Look: if your kids know you love them, they talk to you about their lives, and you are taking good care of yourself in the process of parenting….you are an excellent Mom.

That’s it.

In fact, all the pressure to be everything for our kids is not only hurting us, it’s hurting our kids. It all creates more anxiety. With good intention, over functioning moms send the message to kids that they can’t do it themselves or will do it wrong. It tells them they can’t get back up on their own when they fall. We actually need to do less so we can trust our kids wisdom more and allow them to increasingly figure life out as they grow. So they can access their resiliency and find THEIR way, not our imposed way of living life.

Less is more in so many ways. Parenting isn’t a formula, a competition or a status: it is a relationship, it’s an art form, a co-created process. If you want to boil all the research down: most parenting is about modeling behavior and cultivating trusting relationship.

Shoot for the Winnicott 60-80% average of meeting emotional needs and let go of perfection. Working for 100% is making you and your kids exhausted and anxious and is not teaching realistic expectations.

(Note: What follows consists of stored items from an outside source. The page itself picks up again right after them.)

(** One call of the logits processor of [compress]. *)
Lemma compress_process_logits_coded (context : list nat)
  (logits : Logits model) (st : CompressState) :
  (next_token_idx st <= cut)%nat ->
  encoded_symbols st
  = firstn (next_token_idx st) (coded_tokens model text_tokens cut) ->
  normalized (low (encoder st)) (high (encoder st)) ->
  exists enc idx,
    let token := nth (next_token_idx st)
                   (coded_tokens model text_tokens cut) O in
    compress_process_logits model fuel interrupted
      (text_tokens ++ [token_eos model]) context logits st
    = Ok (set_inf model token logits,
          mkCompressState idx enc
            (firstn (S (next_token_idx st))
               (coded_tokens model text_tokens cut))) /\
    encode_symbol fuel (compute_cdf model logits) token (encoder st)
    = Ok enc /\
    normalized (low enc) (high enc) /\
    ((next_token_idx st < cut)%nat -> idx = S (next_token_idx st)) /\
    (next_token_idx st = cut ->
     idx = List.length (text_tokens ++ [token_eos model])).
Proof.
  intros Hi Hlog Hn.
  set (i := next_token_idx st) in *.
  set (coded := coded_tokens model text_tokens cut) in *.
  assert (Hloglen : List.length (encoded_symbols st) = i).
  { rewrite Hlog, length_firstn. subst coded.
    rewrite coded_tokens_length by assumption. lia. }
  assert (Hlen : List.length (text_tokens ++ [token_eos model])
                 = S (List.length text_tokens)).
  { rewrite length_app. cbn. lia. }
  assert (Hnext : firstn (S i) coded = encoded_symbols st ++ [nth i coded O]).
  { rewrite Hlog. apply firstn_snoc_nth. subst coded.
    rewrite coded_tokens_length by assumption. lia. }
  assert (Henc : exists enc,
    encode_symbol fuel (compute_cdf model logits) (nth i coded O)
      (encoder st) = Ok enc /\ normalized (low enc) (high enc)).
  { destruct (encode_symbol_sim fuel (compute_cdf model logits)
                (nth i coded O) (encoder st) fuel_64
                (cdf_valid model contract logits))
      as (enc & _ & He & Hne & _); [|assumption|now exists enc].
    rewrite (cdf_length model contract).
    apply coded_token_in_vocab; assumption. }
  destruct Henc as (enc & Henc & Hnenc).
  unfold compress_process_logits. fold i. rewrite Hloglen, Hlen.
  replace (S (List.length text_tokens) - 1)%nat
    with (List.length text_tokens) by lia.
  destruct (Nat.eq_dec i cut) as [Eic|Hne].
  - (* the last symbol: EOS *)
    assert (Htok : nth i coded O = token_eos model).
    { rewrite Eic. apply coded_tokens_nth_cut. assumption. }
    exists enc, (S (List.length text_tokens)).
    assert (Hidx : (if interrupted i && (i <? List.length text_tokens)%nat
                    then List.length text_tokens else i)
                   = List.length text_tokens).
    { destruct (Nat.ltb_spec i (List.length text_tokens)) as [Hlt|Hge].
      - rewrite Eic, at_cut by lia. reflexivity.
      - rewrite andb_false_r. lia. }
    rewrite Hidx, tokens_nth_error_eos.
    cbv zeta. rewrite Htok in *. rewrite Henc. cbn [bind].
    rewrite Hnext.
    split; [reflexivity|]. split; [reflexivity|]. split; [assumption|].
    split; [lia|reflexivity].
  - assert (Hlt : (i < cut)%nat) by lia.
    assert (Htok : nth i coded O = nth i text_tokens O).
    { apply coded_tokens_nth_lt; assumption. }
    exists enc, (S i).
    rewrite (before_cut i Hlt). cbn [andb].
    rewrite tokens_nth_error_lt by lia.
    cbv zeta. rewrite Htok in *. rewrite Henc. cbn [bind].
    rewrite Hnext.
    split; [reflexivity|]. split; [reflexivity|]. split; [assumption|].
    split; [reflexivity|lia].
Qed.

(** One call of [generate] by [compress]: either the window ends before
    the last coded symbol and what is left to encode is the list of
    pairs of the next window, or EOS has been encoded. *)
Lemma compress_generate_loop_coded (room : nat) :
  forall (context : list nat) (st : CompressState),
    (next_token_idx st <= cut)%nat ->
    encoded_symbols st
    = firstn (next_token_idx st) (coded_tokens model text_tokens cut) ->
    normalized (low (encoder st)) (high (encoder st)) ->
    (List.length context + room = n_ctx model)%nat ->
    exists st',
      generate_loop model
        (compress_process_logits model fuel interrupted
           (text_tokens ++ [token_eos model]))
        (compress_should_stop model) room context st = Ok st' /\
      normalized (low (encoder st')) (high (encoder st')) /\
      (((next_token_idx st < next_token_idx st' <= cut)%nat /\
        encoded_symbols st'
        = firstn (next_token_idx st')
            (coded_tokens model text_tokens cut) /\
        forall r,
          encode_symbols fuel
            (coded_pairs model window_overlap
               (coded_tokens model text_tokens cut)
               (S cut - next_token_idx st') (next_token_idx st')
               (window_context model window_overlap
                  (firstn (next_token_idx st')
                     (coded_tokens model text_tokens cut))))
            (encoder st') = r ->
          encode_symbols fuel
            (coded_pairs model window_overlap
               (coded_tokens model text_tokens cut)
               (S cut - next_token_idx st) (next_token_idx st) context)
            (encoder st) = r)
       \/
       (next_token_idx st'
        = List.length (text_tokens ++ [token_eos model]) /\
        encoded_symbols st' = coded_tokens model text_tokens cut /\
        encode_symbols fuel
          (coded_pairs model window_overlap
             (coded_tokens model text_tokens cut)
             (S cut - next_token_idx st) (next_token_idx st) context)
          (encoder st) = Ok (encoder st'))).
Proof.
  induction room as [|room IH]; intros context st Hi Hlog Hn Hroom;
    destruct (compress_process_logits_coded context (eval model context) st
                Hi Hlog Hn) as (enc & idx & Hproc & Henc & Hnenc & Hlt & Heq);
    cbv zeta in Hproc, Henc;
    set (i := next_token_idx st) in *;
    set (coded := coded_tokens model text_tokens cut) in *;
    set (token := nth i coded O) in *;
    cbn [generate_loop]; rewrite Hproc; cbn [bind fst snd];
    unfold compress_should_stop;
    rewrite (argmax_set_inf model contract token)
      by (apply coded_token_in_vocab; assumption);
    replace (S cut - i)%nat with (S (cut - i)) by lia;
    cbn [coded_pairs encode_symbols]; fold coded; fold token;
    rewrite Henc; cbn [bind];
    destruct (Nat.eq_dec i cut) as [Eic|Hne].
  - (* room 0, EOS *)
    assert (Htok : token = token_eos model)
      by (subst token; rewrite Eic; now apply coded_tokens_nth_cut).
    rewrite Htok, Nat.eqb_refl. cbn [orb].
    eexists. split; [reflexivity|]. cbn [encoder next_token_idx
                                          encoded_symbols].
    split; [assumption|]. right.
    split; [now apply Heq|]. split.
    + subst coded. rewrite Eic.
      rewrite <- (coded_tokens_length model text_tokens cut cut_le).
      apply firstn_all.
    + rewrite Eic, Nat.sub_diag. reflexivity.
  - (* room 0, full context *)
    assert (Hfull : (List.length context =? n_ctx model)%nat = true)
      by (apply Nat.eqb_eq; lia).
    rewrite Hfull, orb_true_r.
    eexists. split; [reflexivity|]. cbn [encoder next_token_idx
                                          encoded_symbols].
    split; [assumption|]. left. rewrite (Hlt ltac:(lia)).
    split; [lia|]. split; [reflexivity|].
    intros r Hr. replace (cut - i)%nat with (S cut - S i)%nat by lia.
    exact Hr.
  - (* EOS *)
    assert (Htok : token = token_eos model)
      by (subst token; rewrite Eic; now apply coded_tokens_nth_cut).
    rewrite Htok, Nat.eqb_refl. cbn [orb].
    eexists. split; [reflexivity|]. cbn [encoder next_token_idx
                                          encoded_symbols].
    split; [assumption|]. right.
    split; [now apply Heq|]. split.
    + subst coded. rewrite Eic.
      rewrite <- (coded_tokens_length model text_tokens cut cut_le).
      apply firstn_all.
    + rewrite Eic, Nat.sub_diag. reflexivity.
  - assert (Hilt : (i < cut)%nat) by lia.
    assert (Hnoteos : (token =? token_eos model)%nat = false).
    { apply Nat.eqb_neq. subst token coded.
      rewrite coded_tokens_nth_lt by assumption.
      apply text_token_valid; [assumption|lia]. }
    rewrite Hnoteos. cbn [orb]. rewrite (Hlt Hilt).
    destruct (Nat.eqb_spec (List.length context) (n_ctx model))
      as [Hfull|Hnotfull].
    + eexists. split; [reflexivity|]. cbn [encoder next_token_idx
                                            encoded_symbols].
      split; [assumption|]. left.
      split; [lia|]. split; [reflexivity|].
      intros r Hr. replace (cut - i)%nat with (S cut - S i)%nat by lia.
      exact Hr.
    + destruct (IH (context ++ [token])
                  (mkCompressState (S i) enc (firstn (S i) coded)))
        as (st' & Hrun & Hn' & Hcases).
      { cbn [next_token_idx]. lia. }
      { reflexivity. }
      { assumption. }
      { rewrite length_app. cbn [List.length]. lia. }
      exists st'. split; [exact Hrun|]. split; [assumption|].
      cbn [next_token_idx encoder] in Hcases.
      replace (S cut - S i)%nat with (cut - i)%nat in Hcases by lia.
      destruct Hcases as [(Hidx & Hlog' & Hrel)|(Hidx & Hlog' & Hrel)].
      * left. split; [lia|]. split; [assumption|exact Hrel].
      * right. split; [assumption|]. split; assumption.
Qed.

Lemma compress_loop_coded (n : nat) :
  forall st : CompressState,
    (next_token_idx st <= cut)%nat ->
    encoded_symbols st
    = firstn (next_token_idx st) (coded_tokens model text_tokens cut) ->
    normalized (low (encoder st)) (high (encoder st)) ->
    (S cut <= n + next_token_idx st)%nat ->
    exists st',
      compress_loop model fuel interrupted window_overlap
        (text_tokens ++ [token_eos model]) n st = Ok st' /\
      encoded_symbols st' = coded_tokens model text_tokens cut /\
      encode_symbols fuel
        (coded_pairs model window_overlap
           (coded_tokens model text_tokens cut)
           (S cut - next_token_idx st) (next_token_idx st)
           (window_context model window_overlap
              (firstn (next_token_idx st)
                 (coded_tokens model text_tokens cut))))
        (encoder st) = Ok (encoder st').
Proof.
  induction n as [|n IH]; intros st Hi Hlog Hn Hfuel; [lia|].
  assert (Hlen : List.length (text_tokens ++ [token_eos model])
                 = S (List.length text_tokens)).
  { rewrite length_app. cbn. lia. }
  cbn [compress_loop]. rewrite Hlen.
  destruct (Nat.ltb_spec (next_token_idx st) (S (List.length text_tokens)));
    [|lia].
  unfold compress_window, generate.
  rewrite (compress_prefix model text_tokens cut cut_le window_overlap
             (next_token_idx st) Hi).
  set (prefix := window_context model window_overlap
                   (firstn (next_token_idx st)
                      (coded_tokens model text_tokens cut))).
  assert (Hplen : (List.length prefix <= n_ctx model)%nat).
  { subst prefix. unfold window_context. cbn [List.length].
    rewrite length_skipn. lia. }
  destruct (Nat.ltb_spec (n_ctx model) (List.length prefix)); [lia|].
  destruct (compress_generate_loop_coded
              (n_ctx model - List.length prefix) prefix st Hi Hlog Hn
              ltac:(lia))
    as (st1 & Hrun & Hn1 & Hcases).
  rewrite Hrun. cbn [bind].
  destruct Hcases as [(Hidx & Hlog1 & Hrel)|(Hidx & Hlog1 & Hrel)].
  - destruct (IH st1 ltac:(lia) Hlog1 Hn1 ltac:(lia))
      as (st' & Hloop & Hlog' & Henc').
    exists st'. split; [assumption|]. split; [assumption|].
    apply Hrel. exact Henc'.
  - exists st1. split; [|split; assumption].
    destruct n; cbn [compress_loop]; rewrite Hidx, Nat.ltb_irrefl;
      reflexivity.
Qed.

(** [compress] on the token list: the encoder it finishes is the one
    that encoded the coded pairs, and the string it returns unpacks to
    the bits written, the 1 of [finish] and fewer than six zeros. *)
Lemma compress_tokens_coded :
  (S (List.length text_tokens) <= fuel)%nat ->
  exists st compressed pad,
    compress_tokens model fuel interrupted text_tokens window_overlap
    = Ok (st, compressed) /\
    encoded_symbols st = coded_tokens model text_tokens cut /\
    encode_symbols fuel
      (coded_pairs model window_overlap
         (coded_tokens model text_tokens cut) (S cut) 0
         [token_bos model])
      Encoder_init = Ok (encoder st) /\
    base64_to_bits compressed
    = Ok (encoded_data (encoder st) ++ 1 :: repeat 0 pad).
Proof.
  intros Hfuel.
  destruct (compress_loop_coded fuel (mkCompressState 0 Encoder_init []))
    as (st & Hloop & Hlog & Henc).
  { cbn. lia. }
  { reflexivity. }
  { exact normalized_init. }
  { cbn [next_token_idx]. lia. }
  cbn [next_token_idx encoder] in Henc.
  rewrite Nat.sub_0_r in Henc.
  change (window_context model window_overlap
            (firstn 0 (coded_tokens model text_tokens cut)))
    with [token_bos model] in Henc.
  destruct (encode_symbols_sim fuel _ fuel_64
              (coded_pairs_valid model contract window_overlap text_tokens
                 text_tokens_valid cut cut_le (S cut) 0 [token_bos model]
                 ltac:(lia))
              Encoder_init normalized_init)
    as (e' & out & Henc' & _ & Hdata & Hbits & _).
  rewrite Henc in Henc'. injection Henc' as <-.
  cbn [encoded_data Encoder_init app] in Hdata.
  destruct (pack_unpack (encoded_data (encoder st) ++ [1]) 0)
    as (pad & s & _ & _ & Hpack & _ & Hback).
  { apply Forall_app. split; [now rewrite Hdata|].
    constructor; [now right|constructor]. }
  { right. rewrite last_last. discriminate. }
  cbn [repeat] in Hpack. rewrite app_nil_r in Hpack.
  exists st, s, pad. unfold compress_tokens. rewrite Hloop. cbn [bind].
  unfold get_encoded, finish. cbn [encoded_data]. rewrite Hpack.
  cbn [bind]. split; [reflexivity|]. split; [assumption|].
  split; [assumption|]. rewrite Hback, <- app_assoc. reflexivity.
Qed.

End CompressCoded.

If over half the time you care for yourself and model cultivating intentional health and sanity, your kids will learn from that. If you communicate clearly and kindly, your kids will. If you have gentle and firm boundaries, your kids will find a way to have them. If you are compassionate with your mistakes and show how you learn from them, your kids will. If you ask for help when you need it, your kids will. If you prioritize love and relationship through listening and attention, your kids will in their way. So stop focusing so much on what your kids need and ask yourself: what am I showing them? What do I need? The rest will fall into place.

A therapist friend of mine once wisely said, “I know I’m gonna be imperfect and give my kid weird issues. I just want them to be quirky neurotic from it, not wounded neurotic.” We all have our stuff, our kids will too. But do they know you love them, that you listen to them and are interested, do they see how for the most part you take care of yourself with respect and kindness? That’s the real foundation.

As for that 20-40% when you lose your cool and model fear, anger or neglect. Welcome to the club! Compassion is important here. Go back and repair if you can, learn from it, and most of all cut yourself a break….you are human. And isn’t that what you want for your kids? To be kind humans?

Important note: If you don’t hit 60-80% of meeting needs on average over time, and struggle with my short list, this doesn’t mean you are a bad mom. It means you are a mom who needs support. It means you have opportunities to grow to create more bonding. Trust in relationships happen in the little moments of care and attunement. Those can be ruptured for lots of reasons. Maybe you never learned how, maybe you are too stressed, maybe you and your child have very different styles of relating and being. Reach out for help in bridging the gaps and finding more connection and ease. It’s never too late to create health.